- **Task to carry out**:
What number of lines in the data below contain the string "modify"? Answer with that number alone.

- **Source material**:
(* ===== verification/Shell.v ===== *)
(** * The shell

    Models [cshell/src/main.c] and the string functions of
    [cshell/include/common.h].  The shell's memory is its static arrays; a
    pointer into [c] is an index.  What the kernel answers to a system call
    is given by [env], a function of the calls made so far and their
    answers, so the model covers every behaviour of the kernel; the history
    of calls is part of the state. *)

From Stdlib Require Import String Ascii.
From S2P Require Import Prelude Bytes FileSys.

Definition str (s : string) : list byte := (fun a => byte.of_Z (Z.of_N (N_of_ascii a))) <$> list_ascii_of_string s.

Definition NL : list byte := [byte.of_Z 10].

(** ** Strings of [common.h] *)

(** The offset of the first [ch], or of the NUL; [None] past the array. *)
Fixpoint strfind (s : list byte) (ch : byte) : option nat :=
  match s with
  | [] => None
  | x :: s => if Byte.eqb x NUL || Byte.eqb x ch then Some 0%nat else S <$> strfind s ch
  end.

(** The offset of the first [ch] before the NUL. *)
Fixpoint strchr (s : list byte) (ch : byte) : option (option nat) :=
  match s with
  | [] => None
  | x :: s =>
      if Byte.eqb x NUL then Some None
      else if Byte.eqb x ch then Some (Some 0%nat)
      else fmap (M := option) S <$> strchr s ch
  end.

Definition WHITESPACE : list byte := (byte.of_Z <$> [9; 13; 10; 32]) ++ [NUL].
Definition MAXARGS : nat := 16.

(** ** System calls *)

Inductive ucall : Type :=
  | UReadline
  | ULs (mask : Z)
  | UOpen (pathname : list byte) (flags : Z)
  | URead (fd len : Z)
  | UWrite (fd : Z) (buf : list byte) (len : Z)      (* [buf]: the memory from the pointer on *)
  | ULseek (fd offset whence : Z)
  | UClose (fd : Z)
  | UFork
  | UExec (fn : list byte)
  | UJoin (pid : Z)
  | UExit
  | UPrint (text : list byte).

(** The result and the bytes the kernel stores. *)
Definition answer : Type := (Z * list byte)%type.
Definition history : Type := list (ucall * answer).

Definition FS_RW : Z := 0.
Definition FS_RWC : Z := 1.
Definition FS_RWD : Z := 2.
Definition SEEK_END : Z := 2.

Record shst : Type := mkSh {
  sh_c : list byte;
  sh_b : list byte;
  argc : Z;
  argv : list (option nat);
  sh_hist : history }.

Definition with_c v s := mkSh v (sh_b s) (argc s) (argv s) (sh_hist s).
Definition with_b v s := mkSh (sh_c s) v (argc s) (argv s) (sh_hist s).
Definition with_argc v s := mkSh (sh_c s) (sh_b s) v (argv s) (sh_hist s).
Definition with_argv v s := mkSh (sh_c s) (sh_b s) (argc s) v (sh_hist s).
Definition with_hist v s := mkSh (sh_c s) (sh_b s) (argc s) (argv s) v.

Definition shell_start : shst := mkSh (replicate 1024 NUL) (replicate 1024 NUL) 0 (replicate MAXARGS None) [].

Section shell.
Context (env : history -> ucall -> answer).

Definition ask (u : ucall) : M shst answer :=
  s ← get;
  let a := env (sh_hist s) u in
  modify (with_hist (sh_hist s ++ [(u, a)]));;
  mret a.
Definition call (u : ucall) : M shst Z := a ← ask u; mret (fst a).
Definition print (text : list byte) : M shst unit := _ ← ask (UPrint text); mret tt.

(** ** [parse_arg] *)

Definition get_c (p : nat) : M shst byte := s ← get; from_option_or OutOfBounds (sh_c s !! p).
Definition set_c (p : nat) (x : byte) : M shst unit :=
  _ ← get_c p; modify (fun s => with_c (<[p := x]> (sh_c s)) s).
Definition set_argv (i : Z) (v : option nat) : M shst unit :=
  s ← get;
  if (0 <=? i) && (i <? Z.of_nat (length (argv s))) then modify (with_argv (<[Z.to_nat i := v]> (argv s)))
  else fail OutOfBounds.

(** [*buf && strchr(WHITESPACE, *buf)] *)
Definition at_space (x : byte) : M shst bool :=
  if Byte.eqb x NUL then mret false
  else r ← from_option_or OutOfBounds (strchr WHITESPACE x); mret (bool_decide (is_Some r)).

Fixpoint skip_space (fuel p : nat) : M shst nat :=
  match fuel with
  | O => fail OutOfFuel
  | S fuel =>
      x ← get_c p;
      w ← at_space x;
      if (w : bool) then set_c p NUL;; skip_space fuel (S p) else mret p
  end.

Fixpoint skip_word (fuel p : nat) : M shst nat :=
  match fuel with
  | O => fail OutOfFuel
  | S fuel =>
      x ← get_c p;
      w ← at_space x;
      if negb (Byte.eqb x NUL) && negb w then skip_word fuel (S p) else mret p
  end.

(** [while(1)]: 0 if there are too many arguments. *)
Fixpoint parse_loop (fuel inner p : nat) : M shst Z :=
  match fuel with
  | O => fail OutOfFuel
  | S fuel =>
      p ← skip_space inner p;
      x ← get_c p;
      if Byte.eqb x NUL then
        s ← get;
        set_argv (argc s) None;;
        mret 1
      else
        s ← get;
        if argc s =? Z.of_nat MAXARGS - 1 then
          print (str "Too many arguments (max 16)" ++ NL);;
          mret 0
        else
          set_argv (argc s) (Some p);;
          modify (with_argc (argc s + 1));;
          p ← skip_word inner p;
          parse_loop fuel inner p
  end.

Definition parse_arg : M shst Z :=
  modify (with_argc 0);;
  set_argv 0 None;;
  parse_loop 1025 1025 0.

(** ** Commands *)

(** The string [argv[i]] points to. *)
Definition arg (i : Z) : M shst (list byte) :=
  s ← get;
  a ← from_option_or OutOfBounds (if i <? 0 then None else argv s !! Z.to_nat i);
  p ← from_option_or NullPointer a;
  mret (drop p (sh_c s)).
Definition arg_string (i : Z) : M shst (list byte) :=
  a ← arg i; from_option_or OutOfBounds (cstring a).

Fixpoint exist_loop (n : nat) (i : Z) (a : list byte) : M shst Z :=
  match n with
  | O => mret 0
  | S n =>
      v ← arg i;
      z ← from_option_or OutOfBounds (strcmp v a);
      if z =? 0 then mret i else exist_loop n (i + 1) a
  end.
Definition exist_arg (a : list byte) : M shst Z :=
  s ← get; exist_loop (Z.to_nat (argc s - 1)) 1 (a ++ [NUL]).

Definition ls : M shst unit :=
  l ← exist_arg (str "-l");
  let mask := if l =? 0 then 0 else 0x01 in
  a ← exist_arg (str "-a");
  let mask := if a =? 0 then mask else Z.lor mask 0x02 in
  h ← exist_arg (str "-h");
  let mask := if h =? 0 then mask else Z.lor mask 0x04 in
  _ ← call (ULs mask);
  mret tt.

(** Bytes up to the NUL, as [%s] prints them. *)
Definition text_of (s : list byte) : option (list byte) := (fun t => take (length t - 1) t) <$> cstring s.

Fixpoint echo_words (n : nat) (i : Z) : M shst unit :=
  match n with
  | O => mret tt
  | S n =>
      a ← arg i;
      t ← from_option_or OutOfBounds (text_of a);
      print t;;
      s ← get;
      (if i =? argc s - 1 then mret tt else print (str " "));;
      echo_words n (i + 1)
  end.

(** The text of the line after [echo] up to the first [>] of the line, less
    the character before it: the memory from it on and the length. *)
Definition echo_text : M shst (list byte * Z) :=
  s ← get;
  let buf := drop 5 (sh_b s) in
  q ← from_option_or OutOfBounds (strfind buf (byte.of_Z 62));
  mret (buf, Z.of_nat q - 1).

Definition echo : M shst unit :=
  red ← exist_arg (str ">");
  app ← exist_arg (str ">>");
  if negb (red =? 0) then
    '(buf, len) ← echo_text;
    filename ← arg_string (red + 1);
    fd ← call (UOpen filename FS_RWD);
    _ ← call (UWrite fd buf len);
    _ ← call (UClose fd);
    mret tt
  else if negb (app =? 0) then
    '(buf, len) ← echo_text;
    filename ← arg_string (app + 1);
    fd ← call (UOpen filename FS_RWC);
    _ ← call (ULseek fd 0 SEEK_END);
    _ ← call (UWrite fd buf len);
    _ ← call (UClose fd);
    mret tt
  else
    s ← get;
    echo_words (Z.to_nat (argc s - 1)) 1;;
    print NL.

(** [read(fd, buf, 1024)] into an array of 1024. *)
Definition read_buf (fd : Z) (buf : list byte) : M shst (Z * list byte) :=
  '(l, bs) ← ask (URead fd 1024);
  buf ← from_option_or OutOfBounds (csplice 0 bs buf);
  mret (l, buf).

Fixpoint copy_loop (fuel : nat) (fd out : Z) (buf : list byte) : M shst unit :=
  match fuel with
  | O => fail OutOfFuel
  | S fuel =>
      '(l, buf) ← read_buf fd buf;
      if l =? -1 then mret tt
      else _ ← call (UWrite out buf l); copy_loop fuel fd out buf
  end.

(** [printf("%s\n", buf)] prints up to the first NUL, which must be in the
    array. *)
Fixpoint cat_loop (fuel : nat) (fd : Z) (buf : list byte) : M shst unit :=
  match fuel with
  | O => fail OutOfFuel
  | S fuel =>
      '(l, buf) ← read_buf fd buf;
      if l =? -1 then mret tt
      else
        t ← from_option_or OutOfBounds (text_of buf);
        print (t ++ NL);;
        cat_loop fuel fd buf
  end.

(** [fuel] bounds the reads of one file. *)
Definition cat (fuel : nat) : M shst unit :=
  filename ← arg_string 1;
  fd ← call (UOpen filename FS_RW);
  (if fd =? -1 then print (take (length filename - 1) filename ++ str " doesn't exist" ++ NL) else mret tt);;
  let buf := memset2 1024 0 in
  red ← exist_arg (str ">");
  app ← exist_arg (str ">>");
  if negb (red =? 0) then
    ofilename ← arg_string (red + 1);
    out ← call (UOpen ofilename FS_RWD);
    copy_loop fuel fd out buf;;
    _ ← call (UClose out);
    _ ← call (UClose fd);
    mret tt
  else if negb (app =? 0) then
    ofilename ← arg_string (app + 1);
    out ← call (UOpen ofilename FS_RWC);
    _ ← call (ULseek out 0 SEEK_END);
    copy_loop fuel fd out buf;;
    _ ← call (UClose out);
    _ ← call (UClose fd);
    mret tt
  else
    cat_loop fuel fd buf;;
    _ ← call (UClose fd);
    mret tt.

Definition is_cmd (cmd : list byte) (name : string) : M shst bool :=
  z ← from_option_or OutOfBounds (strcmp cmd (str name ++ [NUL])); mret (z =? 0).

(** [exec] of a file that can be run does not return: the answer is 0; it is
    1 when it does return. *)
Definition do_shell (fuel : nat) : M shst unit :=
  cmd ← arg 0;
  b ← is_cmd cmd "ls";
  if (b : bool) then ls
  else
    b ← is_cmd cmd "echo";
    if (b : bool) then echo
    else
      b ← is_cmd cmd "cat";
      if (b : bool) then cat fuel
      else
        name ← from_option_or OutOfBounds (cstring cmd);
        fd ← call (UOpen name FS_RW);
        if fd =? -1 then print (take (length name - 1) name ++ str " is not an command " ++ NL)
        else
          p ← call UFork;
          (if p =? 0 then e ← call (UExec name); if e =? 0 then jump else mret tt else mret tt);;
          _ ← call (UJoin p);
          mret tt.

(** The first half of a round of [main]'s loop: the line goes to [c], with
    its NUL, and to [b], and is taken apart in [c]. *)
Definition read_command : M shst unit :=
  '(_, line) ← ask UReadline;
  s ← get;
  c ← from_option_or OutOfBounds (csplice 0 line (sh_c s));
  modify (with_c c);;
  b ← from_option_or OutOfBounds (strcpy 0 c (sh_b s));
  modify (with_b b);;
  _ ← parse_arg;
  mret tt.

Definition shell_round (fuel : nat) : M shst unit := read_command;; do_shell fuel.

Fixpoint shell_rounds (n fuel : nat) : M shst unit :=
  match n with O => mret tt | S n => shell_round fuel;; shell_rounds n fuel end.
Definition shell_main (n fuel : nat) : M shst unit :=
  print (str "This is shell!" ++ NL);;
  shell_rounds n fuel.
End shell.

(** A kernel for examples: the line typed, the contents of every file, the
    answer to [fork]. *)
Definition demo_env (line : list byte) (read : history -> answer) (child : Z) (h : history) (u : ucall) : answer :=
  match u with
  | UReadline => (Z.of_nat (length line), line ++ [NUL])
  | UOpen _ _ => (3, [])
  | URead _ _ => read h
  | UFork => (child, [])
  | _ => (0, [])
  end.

- **Result of this exercise**:
7